成田: ようやく国も動いてくれたなという感じですね。でも、まだスタート地点に立っただけですから、これからが重要になってくると思います。確かにスポーツ基本法では障害者がスポーツをするという権利は認められました。でも、認められただけではスポーツはできません。障害者でもスポーツができる環境を整えてほしいと思います。
二宮: 今後、実際に国がどう動くのかということが一番重要だと。
成田: はい、その通りです。「ご自由にどうぞ」というだけで終わるのであれば、これまでと何ら変わりはありません。
障害者がいて当たり前の街づくりへ
二宮: 実際、近年の日本における障害者スポーツの環境についてはどう感じていますか?

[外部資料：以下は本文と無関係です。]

(* ===== verification/Core.v ===== *)
(** * Core: [crates/bridge-core]

    The types every other crate shares: protocol versions, node identifiers,
    device types, capability bit masks and the error type. *)
From S2P Require Import Prelude Text External Codec.

(** ** [types.rs]: protocol versions *)

Record ProtocolVersion := { pv_major : u16; pv_minor : u16 }.
#[global] Instance ProtocolVersion_eq_dec : EqDecision ProtocolVersion.
Proof. solve_decision. Defined.

Definition ProtocolVersion_CURRENT : ProtocolVersion := {| pv_major := 1; pv_minor := 0 |}.
Definition ProtocolVersion_new (major minor : u16) : ProtocolVersion :=
  {| pv_major := major; pv_minor := minor |}.
Definition is_compatible_with (self other : ProtocolVersion) : bool :=
  bool_decide (pv_major self = pv_major other).
Definition ProtocolVersion_to_string (v : ProtocolVersion) : string :=
  dec (pv_major v) +:+ "." +:+ dec (pv_minor v).

(** ** [types.rs]: node identifiers *)

Record NodeId := { node_bytes : array 32 }.
#[global] Instance NodeId_eq_dec : EqDecision NodeId.
Proof. solve_decision. Defined.
#[global] Program Instance NodeId_countable : Countable NodeId :=
  inj_countable' node_bytes Build_NodeId _.
Next Obligation. by intros []. Qed.

Definition NodeId_from_bytes (bytes : array 32) : NodeId := {| node_bytes := bytes |}.
Definition NodeId_as_bytes (self : NodeId) : list byte := arr (node_bytes self).

Section NodeIdHex.
Context `{Hex}.

Definition NodeId_to_hex (self : NodeId) : string := hex_encode (arr (node_bytes self)).

Definition NodeId_from_hex (s : string) : result string NodeId :=
  bytes ← hex_decode_to_slice 32 s;
  match to_array 32 bytes with
  | Some a => Ok {| node_bytes := a |}
  | None => Err s
  end.

Definition NodeId_from_str (s : string) : result string NodeId := NodeId_from_hex s.
Definition NodeId_to_string (self : NodeId) : string := NodeId_to_hex self.
(** [Debug]: the two ends of the hexadecimal text. *)
Definition NodeId_debug (self : NodeId) : string :=
  "NodeId(" +:+ of_bytes (take 8 (as_bytes (NodeId_to_hex self))) +:+ ".."
  +:+ of_bytes (drop 56 (as_bytes (NodeId_to_hex self))) +:+ ")".
End NodeIdHex.

(** ** [types.rs]: device types *)

Inductive DeviceType := Windows | Android | Linux | MacOS | UnknownDevice.
#[global] Instance DeviceType_eq_dec : EqDecision DeviceType.
Proof. solve_decision. Defined.

Definition DeviceType_to_string (d : DeviceType) : string :=
  match d with
  | Windows => "Windows" | Android => "Android" | Linux => "Linux"
  | MacOS => "macOS" | UnknownDevice => "Unknown"
  end.

Definition DeviceType_from_str (s : string) : DeviceType :=
  let k := to_ascii_lowercase (trim s) in
  if decide (k = "windows") then Windows
  else if decide (k = "android") then Android
  else if decide (k = "linux") then Linux
  else if decide (k = "macos" ∨ k = "darwin") then MacOS
  else UnknownDevice.

(** ** [types.rs]: capabilities *)

Record Capabilities := { flags : u32 }.
#[global] Instance Capabilities_eq_dec : EqDecision Capabilities.
Proof. solve_decision. Defined.

Definition CAP_NONE : u32 := 0.
Definition CAP_FILE_TRANSFER : u32 := Z.shiftl 1 0.
Definition CAP_CLIPBOARD_TEXT : u32 := Z.shiftl 1 1.
Definition CAP_CLIPBOARD_IMAGE : u32 := Z.shiftl 1 2.
Definition CAP_NOTIFICATIONS : u32 := Z.shiftl 1 3.
Definition CAP_REMOTE_INPUT : u32 := Z.shiftl 1 4.
Definition CAP_RELAY_SUPPORT : u32 := Z.shiftl 1 5.

Definition Capabilities_from_bits (f : u32) : Capabilities := {| flags := f |}.
Definition Capabilities_default : Capabilities := {| flags := 0 |}.
Definition Capabilities_all : Capabilities := {|
  flags := Z.lor (Z.lor (Z.lor (Z.lor (Z.lor CAP_FILE_TRANSFER CAP_CLIPBOARD_TEXT)
    CAP_CLIPBOARD_IMAGE) CAP_NOTIFICATIONS) CAP_REMOTE_INPUT) CAP_RELAY_SUPPORT |}.

Definition caps_contains (self : Capabilities) (flag : u32) : bool :=
  bool_decide (Z.land (flags self) flag = flag).
Definition caps_insert (self : Capabilities) (flag : u32) : Capabilities :=
  {| flags := Z.lor (flags self) flag |}.
(** [!flag] on a [u32] flips 32 bits. *)
Definition not_u32 (f : u32) : u32 := Z.lxor f (2 ^ 32 - 1).
Definition caps_remove (self : Capabilities) (flag : u32) : Capabilities :=
  {| flags := Z.land (flags self) (not_u32 flag) |}.
Definition caps_intersect (self other : Capabilities) : Capabilities :=
  {| flags := Z.land (flags self) (flags other) |}.

(** ** [error.rs] *)

Inductive BridgeError :=
| VersionMismatch (expected received : u16)
| Framing (msg : string)
| FrameTooLarge (length max : usize)
| InvalidMagic
| Identity (msg : string)
| AuthenticationFailed
| Serialization (msg : string)
| ConnectionClosed
| IncompatibleCapabilities (msg : string)
| Internal (msg : string).
#[global] Instance BridgeError_eq_dec : EqDecision BridgeError.
Proof. solve_decision. Defined.

(** The [Display] text that [thiserror] derives from the [#[error]] attributes. *)
Definition BridgeError_to_string (e : BridgeError) : string :=
  match e with
  | VersionMismatch x r =>
    "Invalid protocol version: expected major " +:+ dec x +:+ ", received " +:+ dec r
  | Framing m => "Framing error: " +:+ m
  | FrameTooLarge l m =>
    "Frame length " +:+ dec l +:+ " exceeds maximum allowable bound " +:+ dec m
  | InvalidMagic => "Invalid magic bytes in frame header"
  | Identity m => "Cryptographic identity error: " +:+ m
  | AuthenticationFailed => "Authentication challenge failed"
  | Serialization m => "Serialization error: " +:+ m
  | ConnectionClosed => "Connection closed unexpectedly"
  | IncompatibleCapabilities m => "Incompatible capabilities: " +:+ m
  | Internal m => "Internal error: " +:+ m
  end.

(** ** Wire formats of the shared types *)

#[global] Instance ProtocolVersion_valid : Valid ProtocolVersion :=
  λ v, in_width 16 (pv_major v) ∧ in_width 16 (pv_minor v).
#[global] Instance Capabilities_valid : Valid Capabilities := λ c, in_width 32 (flags c).

Definition c_version : codec ProtocolVersion :=
  c_iso (λ p, ProtocolVersion_new p.1 p.2) (λ v, (pv_major v, pv_minor v))
    (c_pair (varint 16) (varint 16)).
Definition c_node_id : codec NodeId := c_iso Build_NodeId node_bytes (c_raw 32).
Definition c_caps : codec Capabilities := c_iso Build_Capabilities flags (varint 32).

Definition device_index (d : DeviceType) : Z :=
  match d with Windows => 0 | Android => 1 | Linux => 2 | MacOS => 3 | UnknownDevice => 4 end.
Definition device_of_index (z : Z) : option DeviceType :=
  match z with
  | 0 => Some Windows | 1 => Some Android | 2 => Some Linux
  | 3 => Some MacOS | 4 => Some UnknownDevice | _ => None
  end.
Definition c_device : codec DeviceType := Codec
  (λ d, enc (varint 32) (device_index d))
  (λ l, match dcd (varint 32) l with
        | Some (z, r) => match device_of_index z with Some d => Some (d, r) | None => None end
        | None => None
        end).

Lemma c_version_ok : codec_ok c_version valid.
Proof.
  eapply c_iso_ok; [codec_solve|by intros []|by intros b [? ?]|by intros [? ?] [? ?]].
Qed.
Lemma c_node_id_ok : codec_ok c_node_id (λ _, True).
Proof. eapply c_iso_ok; [codec_solve|by intros []|done|done]. Qed.
Lemma c_caps_ok : codec_ok c_caps valid.
Proof. eapply c_iso_ok; [codec_solve|by intros []|done|done]. Qed.
Lemma c_device_ok : codec_ok c_device (λ _, True).
Proof.
  split; [|done]. intros d r _. unfold c_device. cbn [enc dcd].
  rewrite (dcd_enc (varint_ok 32 ltac:(lia))).
  - by destruct d.
  - destruct d; split; simpl; lia.
Qed.
#[export] Hint Resolve c_version_ok c_node_id_ok c_caps_ok c_device_ok : bridge.

(** ** Lemmas *)

Lemma caps_contains_spec c f :
  caps_contains c f = true ↔ ∀ i, 0 ≤ i → Z.testbit f i = true → Z.testbit (flags c) i = true.
Proof.
  unfold caps_contains. rewrite bool_decide_eq_true. split.
  - intros E i Hi Hf. rewrite <-E, Z.land_spec in Hf. by apply andb_prop in Hf as [? _].
  - intros Hall. apply Z.bits_inj'. intros i Hi. rewrite Z.land_spec.
    destruct (Z.testbit f i) eqn:Ef; [by rewrite Hall|by rewrite andb_false_r].
Qed.

Lemma not_u32_spec f i :
  0 ≤ i < 32 → Z.testbit (not_u32 f) i = negb (Z.testbit f i).
Proof.
  intros Hi. unfold not_u32. rewrite Z.lxor_spec.
  change (2 ^ 32 - 1) with (Z.ones 32). rewrite Z.ones_spec_low by lia.
  by rewrite xorb_true_r.
Qed.

Lemma testbit_in_width w f i : in_width w f → 0 ≤ w → w ≤ i → Z.testbit f i = false.
Proof.
  intros [H0 H1] Hw Hi. destruct (decide (f = 0)) as [->|]; [apply Z.bits_0|].
  apply Z.bits_above_log2; [done|].
  apply Z.lt_le_trans with w; [|done]. apply Z.log2_lt_pow2; lia.
Qed.

Lemma NodeId_to_hex_inj `{Hex, !HexLaws} (a b : NodeId) :
  NodeId_to_hex a = NodeId_to_hex b → a = b.
Proof.
  unfold NodeId_to_hex. intros E%hex_encode_inj%arr_inj.
  destruct a, b. simpl in *. congruence.
Qed.

Lemma NodeId_hex_ok `{Hex, !HexLaws} (n : NodeId) :
  NodeId_from_hex (NodeId_to_hex n) = Ok n.
Proof.
  unfold NodeId_from_hex, NodeId_to_hex.
  rewrite <-(arr_length (node_bytes n)) at 1. rewrite hex_to_slice_encode.
  cbn. rewrite to_array_arr. by destruct n.
Qed.

Lemma DeviceType_roundtrip d : DeviceType_from_str (DeviceType_to_string d) = d.
Proof. destruct d; vm_compute; done. Qed.

(** ** Properties *)

(** A capability set agreed by intersection offers exactly what both sides
    offer: a flag mask is contained in the intersection iff each side contains it. *)
Theorem intersect_contains (a b : Capabilities) (f : u32) :
  caps_contains (caps_intersect a b) f = caps_contains a f && caps_contains b f.
Proof.
  apply eq_true_iff_eq. rewrite andb_true_iff, !caps_contains_spec. simpl.
  setoid_rewrite Z.land_spec. setoid_rewrite andb_true_iff.
  split; [intros Hi; split; intros i ? ?; by destruct (Hi i)|intros [? ?] i ? ?; auto].
Qed.

(** Removing a mask from a capability set keeps exactly the masks that were
    contained and share no bit with the removed one; this is the 32-bit
    complement, so it holds for every pair of [u32] masks. *)
Theorem remove_contains (c : Capabilities) (f g : u32) :
  in_width 32 f → in_width 32 g →
  caps_contains (caps_remove c f) g = caps_contains c g && bool_decide (Z.land f g = 0).
Proof.
  intros Hf Hg. apply eq_true_iff_eq.
  rewrite andb_true_iff, !caps_contains_spec, bool_decide_eq_true. simpl.
  setoid_rewrite Z.land_spec. setoid_rewrite andb_true_iff.
  assert (∀ i, 0 ≤ i → Z.testbit g i = true → i < 32) as Hi.
  { intros i ? Hb. destruct (decide (i < 32)) as [|?]; [done|].
    rewrite (testbit_in_width 32) in Hb; [done|done|lia|lia]. }
  split.
  - intros Hr. split; [intros i ? ?; by destruct (Hr i)|].
    apply Z.bits_inj'. intros i Hi0. rewrite Z.land_spec, Z.bits_0.
    destruct (Z.testbit g i) eqn:Eg; [|by rewrite andb_false_r].
    destruct (Hr i Hi0 Eg) as [_ Hn]. rewrite not_u32_spec in Hn by (split; auto).
    by destruct (Z.testbit f i).
  - intros [Hc Hz] i Hi0 Eg. split; [by apply Hc|].
    rewrite not_u32_spec by (split; auto).
    assert (Z.testbit (Z.land f g) i = false) as Hb by (by rewrite Hz, Z.bits_0).
    rewrite Z.land_spec, Eg, andb_true_r in Hb. by rewrite Hb.
Qed.

(** The hexadecimal form of a node identifier reads back as the same
    identifier, and two identifiers never share a form, so the trust table can
    be keyed by it. *)
Theorem node_id_hex_roundtrip `{Hex, !HexLaws} (n m : NodeId) :
  NodeId_from_str (NodeId_to_string n) = Ok n
  ∧ (NodeId_to_string n = NodeId_to_string m ↔ n = m).
Proof.
  split; [apply NodeId_hex_ok|]. split; [apply NodeId_to_hex_inj|by intros ->].
Qed.

(** Every device type reads back from its printed form, and reading ignores
    ASCII case and surrounding white space. *)
Theorem device_type_roundtrip (d : DeviceType) :
  DeviceType_from_str (DeviceType_to_string d) = d
  ∧ DeviceType_from_str (to_ascii_lowercase (DeviceType_to_string d)) = d
  ∧ DeviceType_from_str (" " +:+ DeviceType_to_string d +:+ " ") = d.
Proof. destruct d; vm_compute; done. Qed.

(** ** Witnesses *)

Section Witnesses.
Import Toy.

Example remove_contains_witness :
  caps_contains (caps_remove Capabilities_all CAP_CLIPBOARD_TEXT) CAP_FILE_TRANSFER = true
  ∧ caps_contains (caps_remove Capabilities_all CAP_CLIPBOARD_TEXT) 3 = false.
Proof.
  split.
  - rewrite (remove_contains Capabilities_all CAP_CLIPBOARD_TEXT CAP_FILE_TRANSFER);
      [reflexivity|unfold in_width; vm_compute; split; congruence..].
  - rewrite (remove_contains Capabilities_all CAP_CLIPBOARD_TEXT 3);
      [reflexivity|unfold in_width; vm_compute; split; congruence..].
Defined.

Example node_id_hex_roundtrip_witness :
  let n := {| node_bytes := arr_rep 32 (z2b 42) |} in
  NodeId_from_str (NodeId_to_string n) = Ok n.
Proof. intros n. exact (proj1 (node_id_hex_roundtrip n n)). Defined.

End Witnesses.
Fixpoint receive_all (cs : list FileChunk) : st (FileReceiver * Fs) (stop TransferError) unit :=
  match cs with
  | [] => mret tt
  | c :: cs' => _ ← receive_chunk c; receive_all cs'
  end.

Definition not_complete (self : FileReceiver) : TransferError :=
  TProtocol ("Cannot finalize: received " +:+ dec (Z.of_nat (size (fr_received_chunks self)))
             +:+ " of " +:+ dec (fm_total_chunks (fr_manifest self)) +:+ " chunks").

Definition finalize_file (rd : nat → nat) : st (FileReceiver * Fs) TransferError string :=
  λ '(self, fs),
  if negb (is_complete self) then (Err (not_complete self), (self, fs))
  else match fr_target self with
  | DFile final_path part_path =>
    let computed_root := hash_file rd (default [] (files fs !! part_path)) in
    if decide (computed_root ≠ fm_blake3_root_hash (fr_manifest self)) then
      (Err (RootHashMismatch (hex_encode (arr (fm_blake3_root_hash (fr_manifest self))))
              (hex_encode (arr computed_root))), (self, fs))
    else match fs_rename part_path final_path fs with
    | (Err e, fs') => (Err (TIo e), (self, fs'))
    | (Ok _, fs') => (Ok final_path, (self, fs'))
    end
  | DMemory _ =>
    (Err (TProtocol "Cannot call finalize_file on memory receiver; use finalize_memory instead"),
     (self, fs))
  end.

Definition finalize_memory (self : FileReceiver) : result TransferError (list byte) :=
  if negb (is_complete self) then Err (not_complete self)
  else match fr_target self with
  | DMemory buffer =>
    let computed_root := b3_hash buffer in
    if decide (computed_root ≠ fm_blake3_root_hash (fr_manifest self)) then
      Err (RootHashMismatch (hex_encode (arr (fm_blake3_root_hash (fr_manifest self))))
             (hex_encode (arr computed_root)))
    else Ok buffer
  | DFile _ _ =>
    Err (TProtocol "Cannot call finalize_memory on file receiver; use finalize_file instead")
  end.
End Receiver.

(** ** Lemmas: what a sender produces *)

(** The bytes of chunk [i], and the chunk that carries them. *)
Definition chunk_bytes (data : list byte) (i : Z) : list byte :=
  slice (i * CHUNK_SIZE) (Z.min ((i + 1) * CHUNK_SIZE) (zlen data)) data.
Definition chunk_of `{Blake3} (m : FileManifest) (data : list byte) (i : Z) : FileChunk :=
  FileChunk_new (fm_file_id m) i (i * CHUNK_SIZE) (chunk_bytes data i).

(** [m] describes [data]. *)
Definition describes `{Blake3} (m : FileManifest) (data : list byte) : Prop :=
  sized m ∧ fm_total_size m = zlen data ∧ fm_blake3_root_hash m = b3_hash data.

Lemma chunk_bytes_len data i :
  0 ≤ i → i * CHUNK_SIZE < zlen data →
  zlen (chunk_bytes data i) = Z.min CHUNK_SIZE (zlen data - i * CHUNK_SIZE).
Proof.
  intros Hi Hl. pose proof CHUNK_SIZE_pos. unfold chunk_bytes, slice, zlen in *.
  rewrite length_take, length_drop. nia.
Qed.

Lemma chunk_bytes_lookup data i k :
  0 ≤ i → i * CHUNK_SIZE ≤ k < Z.min ((i + 1) * CHUNK_SIZE) (zlen data) →
  chunk_bytes data i !! Z.to_nat (k - i * CHUNK_SIZE) = data !! Z.to_nat k.
Proof.
  intros Hi Hk. pose proof CHUNK_SIZE_pos. unfold chunk_bytes, slice.
  rewrite lookup_take_lt by nia. rewrite lookup_drop. f_equal. nia.
Qed.

Section SenderLemmas.
Context `{Blake3}.

(** A sender of [data] about to send chunk [i]. *)
Definition sends (fs : Fs) (m : FileManifest) (data : list byte) (i : Z) (s : FileSender) : Prop :=
  fs_manifest s = m ∧ fs_current_chunk s = i ∧ src_content fs (fs_source s) = data
  ∧ src_pos (fs_source s) = Z.min (i * CHUNK_SIZE) (zlen data).

Lemma next_chunk_step fs m data i s :
  describes m data → sends fs m data i s → 0 ≤ i < fm_total_chunks m →
  ∃ s', next_chunk fs s = (Ok (Some (chunk_of m data i)), s') ∧ sends fs m data (i + 1) s'.
Proof.
  intros (Hm & Hsz & _) (Em & Ec & Ed & Ep) Hi.
  destruct (expected_chunk_size_sized m i Hm Hi) as [Hlt Hx]. rewrite Hsz in *.
  pose proof CHUNK_SIZE_pos as Hc. pose proof (zlen_nonneg data).
  unfold next_chunk. rewrite Em, Ec, decide_False by lia. rewrite Hx.
  unfold src_read_exact. rewrite Ed, Ep.
  assert (zlen (drop (Z.to_nat (Z.min (i * CHUNK_SIZE) (zlen data))) data) = zlen data - i * CHUNK_SIZE) as Hd.
  { unfold zlen in *. rewrite length_drop. nia. }
  rewrite Hd, decide_False by lia. eexists. split.
  - unfold chunk_of, chunk_bytes, slice. repeat f_equal; nia.
  - destruct s as [m' [p n|b n] c]; simpl in *; split_and!; simpl; try done; nia.
Qed.

Lemma drain_spec fs m data n i s fuel :
  describes m data → sends fs m data i s → 0 ≤ i → i + Z.of_nat n = fm_total_chunks m → (n < fuel)%nat →
  ∃ s', drain fuel fs s = (Ok (map (chunk_of m data) (seqZ i (Z.of_nat n))), s')
    ∧ is_finished s' = true.
Proof.
  intros Hm. revert i s fuel. induction n as [|n IH]; intros i s fuel Hs Hi Hn Hf;
    (destruct fuel as [|fuel]; [lia|]); cbn [drain].
  - exists s. destruct Hs as (Em & Ec & _). split.
    + unfold mbind, st_bind, next_chunk. rewrite Em, Ec, decide_True by lia. done.
    + unfold is_finished. rewrite bool_decide_eq_true, Em, Ec. lia.
  - destruct (next_chunk_step fs m data i s Hm Hs ltac:(lia)) as (s1 & E1 & Hs1).
    rewrite (st_bind_ok _ _ _ _ _ E1).
    destruct (IH (i + 1) s1 fuel Hs1 ltac:(lia) ltac:(lia) ltac:(lia)) as (s2 & E2 & Hf2).
    exists s2. rewrite (st_bind_ok _ _ _ _ _ E2). split; [|done].
    replace (Z.of_nat (S n)) with (Z.succ (Z.of_nat n)) by lia.
    rewrite (seqZ_cons i) by lia. simpl. rewrite Z.pred_succ. by replace (Z.succ i) with (i + 1) by lia.
Qed.
End SenderLemmas.

(** ** Lemmas: what a receiver accepts *)

(** [c] holds the chunks [S] of [data], and nothing past its end. *)
Definition agrees (data c : list byte) (S : gset Z) : Prop :=
  (length c ≤ length data)%nat
  ∧ ∀ i k, i ∈ S → 0 ≤ i → i * CHUNK_SIZE ≤ k < Z.min ((i + 1) * CHUNK_SIZE) (zlen data) →
      c !! Z.to_nat k = data !! Z.to_nat k.

Lemma agrees_write data c S i :
  agrees data c S → 0 ≤ i → i * CHUNK_SIZE < zlen data →
  agrees data (write_at (Z.to_nat (i * CHUNK_SIZE)) (chunk_bytes data i) c) ({[ i ]} ∪ S).
Proof.
  intros [Hl Ha] Hi Hlt. pose proof CHUNK_SIZE_pos as Hc.
  pose proof (chunk_bytes_len data i Hi Hlt) as Hn. unfold zlen in Hn, Hlt.
  split; [rewrite write_at_len; nia|].
  intros j k Hj Hj0 Hk. unfold zlen in Hk. destruct (decide (j = i)) as [->|Hne].
  - rewrite write_at_lookup_in by nia.
    rewrite <-(chunk_bytes_lookup data i k Hi) by (unfold zlen; lia). f_equal. nia.
  - assert (j ∈ S) as Hj' by set_solver.
    assert (k < i * CHUNK_SIZE ∨ (i + 1) * CHUNK_SIZE ≤ k) as Hout.
    { destruct (decide (j < i)); [left|right]; nia. }
    destruct (decide (Z.to_nat k < length c)%nat).
    + rewrite write_at_lookup_old by nia. apply (Ha j k); [done|done|]. unfold zlen. lia.
    + (* the chunk is on record, so the file reaches it *)
      assert (c !! Z.to_nat k = data !! Z.to_nat k) as E by (apply (Ha j k); unfold zlen; auto; lia).
      rewrite (lookup_ge_None_2 c) in E by lia. symmetry in E. apply lookup_ge_None_1 in E. lia.
Qed.

Lemma agrees_all data c S :
  agrees data c S → (∀ k, 0 ≤ k < zlen data → k / CHUNK_SIZE ∈ S) → c = data.
Proof.
  intros [Hl Ha] Hall. pose proof CHUNK_SIZE_pos as Hc.
  assert (∀ k, 0 ≤ k < zlen data → c !! Z.to_nat k = data !! Z.to_nat k) as Hk.
  { intros k Hk. apply (Ha (k / CHUNK_SIZE)); [auto|apply Z.div_pos; lia|].
    pose proof (Z.div_mod k CHUNK_SIZE ltac:(lia)). pose proof (Z.mod_pos_bound k CHUNK_SIZE Hc). nia. }
  apply list_eq. intros k. destruct (decide (k < length data)%nat) as [?|?].
  - rewrite <-(Nat2Z.id k). apply Hk. unfold zlen. lia.
  - rewrite !lookup_ge_None_2 by lia. done.
Qed.

(** What a receiver has assembled so far. *)
Definition assembled (r : FileReceiver) (fs : Fs) : list byte :=
  match fr_target r with
  | DFile _ part => default [] (files fs !! part)
  | DMemory b => b
  end.
(** The target can be written: the [.part] file is there and the disk accepts
    writes, or the buffer has the announced size. *)
Definition writable (r : FileReceiver) (fs : Fs) : Prop :=
  match fr_target r with
  | DFile _ part => fs_fault fs = None ∧ is_Some (files fs !! part)
  | DMemory b => zlen b = fm_total_size (fr_manifest r)
  end.
Definition same_target (t t' : DestinationTarget) : Prop :=
  match t, t' with
  | DFile a b, DFile a' b' => a = a' ∧ b = b'
  | DMemory _, DMemory _ => True
  | _, _ => False
  end.

Section ReceiverLemmas.
Context `{Blake3, Hex}.

Lemma check_chunk_ok r c :
  check_chunk r c = Ok tt ↔
  fc_file_id c = fm_file_id (fr_manifest r)
  ∧ fc_chunk_index c < fm_total_chunks (fr_manifest r)
  ∧ b3_hash (fc_data c) = fc_blake3_hash c
  ∧ expected_chunk_size (fr_manifest r) (fc_chunk_index c) = Ok (zlen (fc_data c))
  ∧ fc_offset c = fc_chunk_index c * CHUNK_SIZE.
Proof.
  unfold check_chunk, verify_hash. case_decide; [naive_solver|]. case_decide; [naive_solver lia|].
  case_bool_decide; simpl; [|naive_solver].
  destruct (expected_chunk_size _ _) as [n|e]; simpl; [|naive_solver].
  case_decide; [naive_solver|]. case_decide; naive_solver lia.
Qed.

Lemma chunk_of_checked r data i :
  describes (fr_manifest r) data → 0 ≤ i < fm_total_chunks (fr_manifest r) →
  i * CHUNK_SIZE < zlen data ∧ check_chunk r (chunk_of (fr_manifest r) data i) = Ok tt.
Proof.
  intros (Hm & Hsz & _) Hi. destruct (expected_chunk_size_sized _ i Hm Hi) as [Hlt Hx].
  rewrite Hsz in *. split; [done|]. apply check_chunk_ok. simpl.
  rewrite chunk_bytes_len by lia. rewrite Hx. split_and!; auto; lia.
Qed.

成田: 私がパラリンピックに出始めた頃に比べれば、だいぶ環境もよくなってきたことは確かです。でも、まだ十分ではありません。例えば、せっかく障害者が使用できるスポーツ施設があっても、そこに行くまでのアクセスが悪くて利用しづらいことも少なくないんです。最近は、施設によっては最寄り駅から送迎バスを出している所もあります。しかし、本数が少なかったり、バスにスロープが付いていても運転手さんが一人で四苦八苦してサポートしてくれて何分もかけてようやく車椅子1台が乗れるというものだったり、市バスかタクシーでしか行けないような所にあったりと、結構駅から不便な所にある施設が多いんです。それじゃ、利用したくても無理ですよね。
二宮: 立派なハコだけつくって、それを利用する人のことが考えられていないと......。
成田: もったいないですよね。私は東京オリンピック・パラリンピックの招致活動にも関わっていたのですが、私がなぜ東京で開催してほしいのかというと、そうした環境が改善されるのではという希望をもっているからなんです。
二宮: 海外から障害者アスリートを呼ぶわけですから、見直されなければならない点も多いでしょうね。
成田: はい。ですから、パラリンピックを東京で開催することによって、本当の意味でバリアフリー化するのではないかと期待しているんです。
二宮: 成田さんはパラリンピックをはじめ、数多くの国際大会に出場しています。そこで感じられたことは?
成田: 例えば、海外では施設やバスにもスロープがついていることが多く、いろいろな面で日本との環境の違いを感じました。でも、私が一番感じたのは、街に障害者が溶け込んでいるか否かという点です。海外に行くと、車椅子の私に子どもが自然にウインクをしてきたりするんです。それは、普通に街の中に車椅子の人が行き来していて、それが当たり前になっているからだと思うんですね。ところが、日本では病院以外のところで車椅子を見かけることはほとんどありません。奇異な目で見られるのが嫌で、街の中に出て行けない人が多いんです。でも、私たちももっと勇気を出して外に出るべきです。そうすれば、気づいてもらえることもたくさんあるはずですし、海外のように、いて当たり前になれば、珍しがられることもないはずですから。
二宮: なるほど。まずは心のバリアフリーだと。
成田: はい、そう思います。人の気持ちが変われば、自然と環境は変わってくるはずです。2020年、東京でのパラリンピック開催を目指して、そうしたことにも取り組んでいきたいと思っています。
(第4回につづく)
<成田真由美(なりた・まゆみ)プロフィール>
1970年8月27日、神奈川県生まれ。13歳の時に脊髄炎を発症し、両下肢麻痺となる。23歳の時に水泳を始め、そのわずか1カ月後に出場した東北身体障害者水泳大会(仙台市)で優勝。その後、アトランタ、シドニー、アテネ、北京と4大会連続でパラリンピックに出場し、金15、銀3、銅2と計20個ものメダルを獲得した。日本テレビ勤務。横浜サクラスイミング所属。国際スポーツ東京委員会理事を務め、全国各地で講演をするなど、幅広く活躍している。